The Director-General said breastfeeding acts as babies’ first vaccine, protecting them against many common childhood illnesses, therefore breastfeeding remained central to the survival, health, and wellbeing of women, children, and nations.
Additionally, optimal breastfeeding, which entailed initiation of breastfeeding within the first hour of birth, followed by exclusive breastfeeding for six months and continuing for up to two years and beyond, offered a powerful line of defense against all forms of child malnutrition, including wasting and obesity, he explained.
Dr Kuma-Aboagye said the Week, which is celebrated annually in the first week of August, is a global campaign coordinated by the World Alliance for Breastfeeding Action, to raise awareness and galvanise action to support the effective practice of breastfeeding.
The GHS and the Ministry of Health working in close collaboration with key health partners including UNICEF and WHO, would commemorate the week’s campaign focusing on information sharing on the importance of breastfeeding, anchoring support as a vital public health responsibility, and engaging with individuals and organisations for greater impact.

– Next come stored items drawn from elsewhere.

(* ===== verification/Deliveries.v ===== *)
(** internal/store/event_deliveries.go: delivery routes and the durable queue of
    attendance events, with the attachment rows that are queued beside them. *)

From Stdlib Require Import ZArith Lia Ascii String.
From stdpp Require Import base gmap strings list option.
From S2P Require Import Prelude GoText GoTime GoJSON AccessControl StoreTypes Database StoreCore.

Local Open Scope string_scope.
Local Open Scope Z_scope.

Definition ErrDeliveryRouteBusy : store_error := ErrSentinel "ErrDeliveryRouteBusy".
Definition ErrDeliveryRouteUnfinished : store_error := ErrSentinel "ErrDeliveryRouteUnfinished".

Record DeliveryRoute := {
  rt_TerminalSerialNumber : string;
  rt_EndpointURL : string;
  rt_SigningKeyID : string;
  rt_Enabled : bool
}.

(** A delivery as the worker claims it and as the administration lists it; a claim
    leaves the fields it does not read at their zero values. *)
Record EventDelivery := {
  ev_Attachment : bool;
  ev_ID : Z;
  ev_DeviceEventID : option Z;
  ev_RetainedEventID : option Z;
  ev_BackfillID : option Z;
  ev_TerminalSerialNumber : string;
  ev_EndpointURL : string;
  ev_SigningKeyID : string;
  ev_Status : string;
  ev_Attempts : Z;
  ev_NextAttemptAt : Time;
  ev_LastHTTPStatus : option Z;
  ev_LastError : option string;
  ev_CreatedAt : Time;
  ev_DeliveredAt : option Time;
  ev_Body : bytes
}.

Definition zero_Time : Time := mkTime 0 0.

(** ** Messages *)
Record EventMessage := mkEventMessage {
  em_SchemaVersion : Z;
  em_Source : string;
  em_EventID : string;
  em_TerminalSerialNumber : string;
  em_PushSDKSerial : string;
  em_MajorEventType : Z;
  em_SubEventType : Z;
  em_EventState : option string;
  em_OccurredAt : option Time;
  em_EmployeeNumber : option string;
  em_EmployeeName : option string;
  em_EventSerialNumber : option Z
}.

Definition json_option {A} (f : A -> jout) (o : option A) : jout := from_option f ONull o.

Definition message_json (m : EventMessage) : jout :=
  OObject ([("schemaVersion", OInt (em_SchemaVersion m))]
    ++ (if bool_decide (em_Source m = "") then [] else [("source", OString (em_Source m))])
    ++ [("eventId", OString (em_EventID m));
        ("terminalSerialNumber", OString (em_TerminalSerialNumber m));
        ("pushSdkSerial", OString (em_PushSDKSerial m));
        ("majorEventType", OInt (em_MajorEventType m));
        ("subEventType", OInt (em_SubEventType m));
        ("eventState", json_option OString (em_EventState m));
        ("occurredAt", json_option (fun t => OString (Format_RFC3339Nano t)) (em_OccurredAt m));
        ("employeeNoString", json_option OString (em_EmployeeNumber m));
        ("employeeName", json_option OString (em_EmployeeName m));
        ("eventSerialNumber", json_option OInt (em_EventSerialNumber m))])%list.

(** [json.Marshal(message)]: an error when the time has no RFC 3339 text. *)
Definition marshal_message (m : EventMessage) : option bytes :=
  if from_option MarshalJSON_ok true (em_OccurredAt m) then Some (json_Marshal (message_json m)) else None.

(** ** Queue rows *)

(** The defaults of a new row: pending, due at once. *)
Definition new_queue_row (now : time) : QueueRow := mkQueueRow DlvPending 0 now None None None now None.

(** [enqueueAttachment] *)
Definition enqueueAttachment (parent : Z) : Txn unit :=
  taken ← db_get (fun d => exists_row (fun _ a => ar_event_delivery_id a =? parent) (db_attachments d));
  constraint (negb taken);;
  now ← sql_now;
  insert_identity AttachmentDeliveriesID db_attachments on_attachments (mkAttachmentRow parent None None None (new_queue_row now));;
  mret tt.

(** The eligible events: a completed face authentication that is active. *)
Definition deliverable (p : Projection) : bool :=
  (pj_MajorEventType p =? 5) && (pj_SubEventType p =? 75) && bool_decide (pj_EventState p = Some "active").

(** The joined row of [enqueueEventDelivery], if the query has one. *)
Definition delivery_candidate (d : DB) (eventID : Z)
    : option (DeviceEventRow * Projection * TerminalRow * RouteRow) :=
  e ← db_device_events d !! eventID;
  row ← db_projections d !! eventID;
  p ← pr_projection row;
  t ← db_terminals d !! de_terminal_serial_number e;
  r ← db_routes d !! de_terminal_serial_number e;
  if ro_enabled r && deliverable p then Some (e, p, t, r) else None.

Definition enqueueEventDelivery (eventID : Z) : Txn unit :=
  found ← db_get (fun d => delivery_candidate d eventID);
  match found with
  | None => mret tt
  | Some (e, p, t, r) =>
      occurredAt ← match pj_OccurredAt p with
                   | None => mret None
                   | Some at_ => at_ ← local_time (t_ns at_); mret (Some at_)
                   end;
      let message :=
        mkEventMessage 2 "pushsdk" (de_vendor_event_id e) (de_terminal_serial_number e) (tr_pushsdk_serial t)
          (pj_MajorEventType p) (pj_SubEventType p) (pj_EventState p) occurredAt (pj_EmployeeNumber p)
          (pj_EmployeeName p) (pj_EventSerialNumber p) in
      match marshal_message message with
      | None => tx_fail (ErrText "json.Marshal")
      | Some body =>
      taken ← db_get (fun d => exists_row (fun _ x => bool_decide (dr_device_event_id x = Some eventID))
                                 (db_deliveries d));
      constraint (negb taken);;
      now ← sql_now;
      id ← insert_identity EventDeliveriesID db_deliveries on_deliveries
             (mkDeliveryRow (Some eventID) None None (de_terminal_serial_number e)
                (ro_endpoint_url r) (ro_signing_key_id r) body (new_queue_row now));
      enqueueAttachment id
      end
  end.

(** ** Routes *)
Definition unfinished (q : QueueRow) : bool :=
  bool_decide (qr_status q = DlvPending) || bool_decide (qr_status q = DlvSending).

Definition activityForRoute (serial : string) (actor : Z) : activity.Event :=
  activity.event "admin.event_delivery_route_saved" serial "event delivery configuration saved"
    (<["adminUserId" := activity.VInt actor]> ∅).
Definition activityForRetry (serial : string) (id actor : Z) : activity.Event :=
  activity.event "admin.event_delivery_retried" serial "failed event delivery queued for retry"
    (<["deliveryId" := activity.VInt id]> (<["adminUserId" := activity.VInt actor]> ∅)).

(** A delivery of the terminal, or its attachment, satisfies a condition. *)
Definition exists_delivery (d : DB) (serial : string) (p : QueueRow -> bool) : bool :=
  exists_row (fun id x => bool_decide (dr_terminal_serial_number x = serial)
    && (p (dr_queue x)
        || exists_row (fun _ a => (ar_event_delivery_id a =? id) && p (ar_queue a)) (db_attachments d)))
    (db_deliveries d).

Definition SaveDeliveryRoute_tx (route : DeliveryRoute) (actorID : Z) : Txn unit :=
  let serial := rt_TerminalSerialNumber route in
  known ← db_get (fun d => bool_decide (is_Some (db_terminals d !! serial)));
  if negb known then tx_fail ErrNoRows else
  blocked ← db_get (fun d => match db_routes d !! serial with
    | Some r => (negb (bool_decide (ro_endpoint_url r = rt_EndpointURL route))
                 || negb (bool_decide (ro_signing_key_id r = rt_SigningKeyID route)))
                && exists_delivery d serial unfinished
    | None => false
    end);
  if (blocked : bool) then tx_fail ErrDeliveryRouteBusy else
  admin_exists actorID;;
  db_set (on_routes <[serial := {| ro_endpoint_url := rt_EndpointURL route;
                                   ro_signing_key_id := rt_SigningKeyID route;
                                   ro_enabled := rt_Enabled route;
                                   ro_updated_by := actorID |}]>);;
  insertGatewayActivity (activityForRoute serial actorID);;
  mret tt.

Definition SaveDeliveryRoute (route : DeliveryRoute) (actorID : Z) : Tx store_error TxCtx DB unit :=
  run (SaveDeliveryRoute_tx route actorID).

Definition DeleteDeliveryRoute_tx (serial : string) (actorID : Z) : Txn unit :=
  known ← db_get (fun d => bool_decide (is_Some (db_terminals d !! serial))
                           && bool_decide (is_Some (db_routes d !! serial)));
  if negb known then tx_fail ErrNoRows else
  pending ← db_get (fun d => exists_delivery d serial (fun q => negb (bool_decide (qr_status q = DlvDelivered))));
  if (pending : bool) then tx_fail ErrDeliveryRouteUnfinished else
  db_set (on_routes (delete serial));;
  insertGatewayActivity (activity.event "admin.event_delivery_route_removed" serial
    "event delivery destination removed" (<["adminUserId" := activity.VInt actorID]> ∅));;
  mret tt.

Definition DeleteDeliveryRoute (serial : string) (actorID : Z) : Tx store_error TxCtx DB unit :=
  run (DeleteDeliveryRoute_tx serial actorID).

(** ** The queue *)
Definition lease : duration := 60 * second.

(** Due now, or leased to a worker whose lease has run out. *)
Definition claimable (now : time) (q : QueueRow) : bool :=
  match qr_status q with
  | DlvPending => qr_next_attempt_at q <=? now
  | DlvSending => match qr_lease_until q with Some l => l <=? now | None => false end
  | _ => false
  end.

Definition route_enabled (d : DB) (serial : string) : bool :=
  match db_routes d !! serial with Some r => ro_enabled r | None => false end.

Definition claimed (now : time) (q : QueueRow) : QueueRow :=
  mkQueueRow DlvSending (qr_attempts q + 1) (qr_next_attempt_at q) (Some (now + lease))
    (qr_last_http_status q) (qr_last_error q) (qr_created_at q) (qr_delivered_at q).

Definition with_queue (r : DeliveryRow) (q : QueueRow) : DeliveryRow :=
  mkDeliveryRow (dr_device_event_id r) (dr_retained_event_id r) (dr_backfill_id r)
    (dr_terminal_serial_number r) (dr_endpoint_url r) (dr_signing_key_id r) (dr_request_body r) q.

Definition id_leb {A} (a b : Z * A) : bool := a.1 <=? b.1.

(** The candidates of [ClaimEventDelivery], in the order of their ids. *)
Definition claim_candidates (d : DB) (now : time) : list (Z * DeliveryRow) :=
  order_by id_leb (select (fun _ r => route_enabled d (dr_terminal_serial_number r)
                                      && claimable now (dr_queue r)) (db_deliveries d)).

Definition ClaimEventDelivery_tx : Txn (option EventDelivery) :=
  now ← sql_now;
  candidates ← db_get (fun d => claim_candidates d now);
  match candidates with
  | [] => mret None
  | (id, r) :: _ =>
      let r' := with_queue r (claimed now (dr_queue r)) in
      db_set (on_deliveries <[id := r']>);;
      mret (Some {| ev_Attachment := false;
                    ev_ID := id;
                    ev_DeviceEventID := dr_device_event_id r';
                    ev_RetainedEventID := dr_retained_event_id r';
                    ev_BackfillID := dr_backfill_id r';
                    ev_TerminalSerialNumber := dr_terminal_serial_number r';
                    ev_EndpointURL := dr_endpoint_url r';
                    ev_SigningKeyID := dr_signing_key_id r';
                    ev_Status := "";
                    ev_Attempts := qr_attempts (dr_queue r');
                    ev_NextAttemptAt := zero_Time;
                    ev_LastHTTPStatus := None;
                    ev_LastError := None;
                    ev_CreatedAt := zero_Time;
                    ev_DeliveredAt := None;
                    ev_Body := dr_request_body r' |})
  end.

Definition ClaimEventDelivery : Tx store_error TxCtx DB (option EventDelivery) := run ClaimEventDelivery_tx.

(** [NULLIF($4,0)] and [NULLIF($5,'')] *)
Definition nullif_zero (n : Z) : option Z := if n =? 0 then None else Some n.
Definition nullif_empty (s : string) : option string := if bool_decide (s = "") then None else Some s.

Definition finished (now : time) (status : DeliveryStatus) (httpStatus : Z) (failure : string) (next : time)
    (q : QueueRow) : QueueRow :=
  mkQueueRow status (qr_attempts q) (to_micros next) None (nullif_zero httpStatus) (nullif_empty failure)
    (qr_created_at q) (if bool_decide (status = DlvDelivered) then Some now else None).

(** The lease is still the worker's: same attempt, still sending. *)
Definition owned (d : EventDelivery) (q : QueueRow) : bool :=
  (qr_attempts q =? ev_Attempts d) && bool_decide (qr_status q = DlvSending).

Definition FinishEventDelivery_tx (d : EventDelivery) (status : DeliveryStatus) (httpStatus : Z)
    (failure : string) (next : time) : Txn unit :=
  now ← sql_now;
  row ← db_get (fun db => db_deliveries db !! ev_ID d);
  match row with
  | Some r =>
      if owned d (dr_queue r) then
        db_set (on_deliveries <[ev_ID d := with_queue r (finished now status httpStatus failure next (dr_queue r))]>)
      else tx_fail (ErrText "event delivery lease is no longer owned")
  | None => tx_fail (ErrText "event delivery lease is no longer owned")
  end.

Definition FinishEventDelivery (d : EventDelivery) (status : DeliveryStatus) (httpStatus : Z)
    (failure : string) (next : time) : Tx store_error TxCtx DB unit :=
  run (FinishEventDelivery_tx d status httpStatus failure next).

Definition retried (now : time) (q : QueueRow) : QueueRow :=
  mkQueueRow DlvPending (qr_attempts q) now (qr_lease_until q) (qr_last_http_status q) None
    (qr_created_at q) (qr_delivered_at q).

Definition RetryEventDelivery_tx (id actorID : Z) : Txn unit :=
  now ← sql_now;
  row ← db_get (fun d => db_deliveries d !! id);
  match row with
  | Some r =>
      if bool_decide (qr_status (dr_queue r) = DlvFailed) then
        db_set (on_deliveries <[id := with_queue r (retried now (dr_queue r))]>);;
        insertGatewayActivity (activityForRetry (dr_terminal_serial_number r) id actorID);;
        mret tt
      else tx_fail ErrNoRows
  | None => tx_fail ErrNoRows
  end.

Definition RetryEventDelivery (id actorID : Z) : Tx store_error TxCtx DB unit :=
  run (RetryEventDelivery_tx id actorID).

The national goal, he said, was to work collectively to safeguard the health of women and children by ensuring that every child’s right to nutritious, safe, and affordable food and adequate nutrition was realised from the beginning of life, starting with breastfeeding.
“Expectant and nursing mothers require special protection to prevent harm to their infants’ health, and they need adequate time to give birth, to recover, and to nurse their children,” and at the same time, they also required protection to ensure that their jobs were not jeopardised because of pregnancy or maternity leave, he said.
Dr Kuma-Aboagye called on all stakeholders and all who had the opportunity to make investments and commitments, to support actions to reduce malnutrition including protecting, promoting, and supporting breastfeeding through stronger policies, programmes, and actions and urged community leaders and their residents to champion the cause and serve as advocates in their respective communities.